Çalışmanın kendisine dönecek olursak, orada da ciddi problemler olduğunu söylemek mümkün. İlki, BPA varlığı üzerinden plastiğe maruz kalma yargısına varılmasının yanlışlığı. Çünkü doku ve organlara BPA’nın nüfuz etmesi için plastiğin bünyenize girmesine gerek yok. Plastik ambalajlı herhangi bir gıdadan da bu kimyasalı vücudunuza alabilirsiniz. Sadece plastiklerden değil, fiş ve fatura basımında yaygın olarak kullanılan termal kâğıtlar da size ciddi anlamda BPA transferi sağlayabilir.

Yani doku ve organlarda BPA varlığı, doku ve organlarınızda plastik olduğu anlamına gelmekten ziyade bir şekilde BPA içeren bir malzemeyle temas ettiğiniz anlamına gelir. Ayrıca herhangi bir ortamda BPA varlığının belgelenmesinin yenilikçilik anlamında bir değeri yoktur. Bu kimyasalın belirlenmesi, oldukça uzun zamandır gerçekleştirilmekte olan bir işlemdir.
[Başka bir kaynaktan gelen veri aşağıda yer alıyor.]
(** X9. Manual confirmation by the tenant of an unpaid installment.  With an
    invoice id other than the one stored on the installment the answer is
    404.  With the stored invoice id: if the gateway answers the lookup with
    a status other than PAID the answer is 400; in both cases nothing is
    written.  Otherwise (the gateway reports PAID, or answers with an
    error, or cannot be reached: the verification is optional) the
    installment is marked [PAID] with its own amount as the amount paid,
    the current time as payment time and method BANK_TRANSFER, and every
    payment transaction of the installment is set to [COMPLETED] with that
    payment time, the other transactions staying as they are. *)
Theorem manual_confirmation_outcomes :
  forall db inst bk req now verify,
    primaryKeysOk db = true ->
    In inst (installments db) ->
    In bk (bookings db) ->
    i_bookingId inst = b_id bk ->
    i_status inst <> InstallmentStatus.PAID ->
    cf_userId req = Some (b_tenantId bk) ->
    cf_installmentId req = i_id inst ->
    let result := manualPaymentConfirmation req now verify db in
    (i_xenditInvoiceId inst <> Some (cf_xenditInvoiceId req) ->
     result = (db, mkResponse 404 (Error "Installment not found or invalid invoice ID")))
    /\ (i_xenditInvoiceId inst = Some (cf_xenditInvoiceId req) ->
        (forall status,
            verify = VerifyAnswered status ->
            status <> "PAID"%string ->
            result
            = (db, mkResponse 400
                     (Error ("Payment not completed. Xendit status: " ++ status))))
        /\ (verify = VerifyAnswered "PAID" \/ verify = VerifyNotOk
            \/ verify = VerifyUnreachable ->
            snd result
            = mkResponse 200 (PaymentConfirmed (i_id inst) (i_amount inst) now)
            /\ (exists paid,
                   find (hasId (i_id inst)) (installments (fst result)) = Some paid
                   /\ i_status paid = InstallmentStatus.PAID
                   /\ i_paidAmount paid = Some (i_amount inst)
                   /\ i_paidAt paid = Some now
                   /\ i_paymentMethod paid = Some "BANK_TRANSFER"%string
                   /\ i_amount paid = i_amount inst
                   /\ i_bookingId paid = i_bookingId inst
                   /\ i_xenditInvoiceId paid = i_xenditInvoiceId inst
                   /\ i_xenditExternalId paid = i_xenditExternalId inst)
            /\ paymentTransactions (fst result)
               = map (fun t => if opt_id_eqb (t_installmentId t) (i_id inst)
                               then completeTransaction now t else t)
                     (paymentTransactions db)
            /\ Forall (fun t => t_installmentId t = Some (i_id inst) ->
                                t_status t = PaymentStatus.COMPLETED
                                /\ t_paidAt t = Some now)
                      (paymentTransactions (fst result)))).
Proof.
  intros db inst bk req now verify Hkeys Hi Hb Hk Hunpaid Hu Hid result.
  pose proof Hkeys as Hkeys'. apply andb_true_iff in Hkeys' as [Hki _].
  pose proof (confirmation_row req (b_tenantId bk) db inst bk Hkeys Hi Hb Hk Hid) as Hrow.
  rewrite Nat.eqb_refl in Hrow. cbn [andb] in Hrow.
  split.
  - intro Hother. unfold result, manualPaymentConfirmation.
    now rewrite Hu, Hrow, (opt_string_eqb_neq _ _ Hother).
  - intro Hinvoice.
    rewrite (proj2 (opt_string_eqb_eq _ _) Hinvoice) in Hrow.
    split.
    + intros status -> Hstatus. unfold result, manualPaymentConfirmation.
      rewrite Hu, Hrow, (status_eqb_not_PAID _ Hunpaid).
      destruct (String.eqb status "PAID") eqn:E;
        [ apply String.eqb_eq in E; now elim Hstatus | reflexivity ].
    + intro Hverify.
      assert (Hresult : result
                        = (set_paymentTransactions
                             (set_installments db
                                (updateWhere (hasId (i_id inst))
                                             (markPaid now (i_amount inst) "BANK_TRANSFER")
                                             (installments db))
                                (nextId db))
                             (updateWhere
                                (fun t => opt_id_eqb (t_installmentId t) (i_id inst))
                                (completeTransaction now) (paymentTransactions db))
                             (nextId db),
                           mkResponse 200
                             (PaymentConfirmed (i_id inst) (i_amount inst) now))).
      { unfold result, manualPaymentConfirmation.
        rewrite Hu, Hrow, (status_eqb_not_PAID _ Hunpaid), Hid.
        destruct Hverify as [ -> | [ -> | -> ] ]; reflexivity. }
      rewrite Hresult.
      cbn [fst snd installments paymentTransactions set_installments
           set_paymentTransactions].
      split; [ reflexivity | ].
      split.
      { exists (markPaid now (i_amount inst) "BANK_TRANSFER" inst).
        split; [ | cbn; repeat split ].
        apply (find_by_key i_id _ (markPaid now (i_amount inst) "BANK_TRANSFER" inst)).
        - now rewrite (map_key_updateWhere i_id).
        - now apply (in_updateWhere_key i_id). }
      split; [ reflexivity | ].
      unfold updateWhere. apply Forall_forall. intros t Ht.
      apply in_map_iff in Ht as (t0 & <- & _).
      destruct (opt_id_eqb (t_installmentId t0) (i_id inst)) eqn:E.
      * intros _. split; reflexivity.
      * intro Hsome. rewrite Hsome in E. cbn in E. now rewrite Nat.eqb_refl in E.
Qed.
(** X3. [add(value)] returns; afterwards [value] is a member, every former
    member with another key is still a member, and nothing else is. *)
Theorem add_members (s : SortedListSet) (value : E) :
  well_formed s ->
  exists s', add s value = Ok s' /\
    forall y, __contains__ s' y = Ok true <->
      y = value \/
      (__contains__ s y = Ok true /\ call (_key s) y <> call (_key s) value).
Proof.
  intros Hwf. destruct (add_total s value) as (s' & Hadd & Hkey).
  exists s'. split; [done|]. intros y.
  pose proof (add_well_formed s s' value Hwf Hadd) as Hwf'.
  rewrite (__contains___elem_of s' y Hwf'), (__contains___elem_of s y Hwf).
  assert (forall P `{Decision P}, Ok (bool_decide P) = (Ok true : result exn bool) <-> P)
    as Hb.
  { intros P ?. split.
    - intros [= Heq]. by apply bool_decide_eq_true in Heq.
    - intros HP. by rewrite bool_decide_eq_true_2. }
  rewrite !Hb. by apply add_elem_of.
Qed.

(** X4. [add(value)] leaves the length as it is when some element has the
    key of [value], and raises it by one otherwise. *)
Theorem add_len (s s' : SortedListSet) (value : E) :
  well_formed s -> add s value = Ok s' ->
  ((exists y, y ∈ _list s /\ call (_key s) y = call (_key s) value) ->
   __len__ s' = __len__ s) /\
  ((forall y, y ∈ _list s -> call (_key s) y <> call (_key s) value) ->
   __len__ s' = __len__ s + 1).
Proof.
  intros Hwf Hadd. unfold __len__. rewrite (add_length s s' value Hwf Hadd).
  split.
  - intros (y & Hy & Hk). destruct (decide _) as [_|Hno]; [done|].
    exfalso. apply Hno, Exists_exists. eauto.
  - intros Hall. destruct (decide _) as [Hex|_]; [|lia].
    apply Exists_exists in Hex as (y & Hy & Hk). by apply Hall in Hk.
Qed.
BPA’nın herhangi bir ortamda belirlenmesi, sadece daha geniş pencereli bir işin küçük bir parçası olması açısından önem arz eder.

Çalışmadaki diğer bir problem de geliştirilen tespit metodunun ayrıntılarının yokluğu. Hangi tip plastiğin hangi miktarda ve nasıl organlara yerleştirildiği açık olmadığı gibi, metot geliştirmek için organlara yerleştirilen plastiklerin kaçta kaçı tespit edilmiştir gibi bilgilere de ulaşılamamaktadır. İşte tüm bu eksiklikler çalışmanın neden haber yapılmaması gerektiğinin de bir açıklamasıdır. Dost meclislerinde konuşulabilirliği dışında herhangi bir hakemlik sürecinden geçmemiş bilimsel bir bilginin kamuya açık ortamlarda manşet olacak şekilde verilmemesi gerekliliği bir kere daha karşımıza çıkmaktadır.

Bizlere de herhangi bir bilgiyi, bilgiyi paylaşanın şahsından bağımsız olarak bilimsel yöntemlerle hazırlanıp hazırlanmadığının kontrolünden sonra paylaşmak sorumluluğuyla hareket etmek düşmektedir.

Sonuç olarak insan organlarında plastiğin varlığı henüz ortaya konulmamış saklı bir gerçek olarak hala gizemini korumaktadır. Ancak plastiğin tehlikeli olduğunun anlaşılması için insan dokusunda bulunduğunun bilimsel olarak rapor edilmesini beklemek de doğaya yapılabilecek en büyük kötülüktür.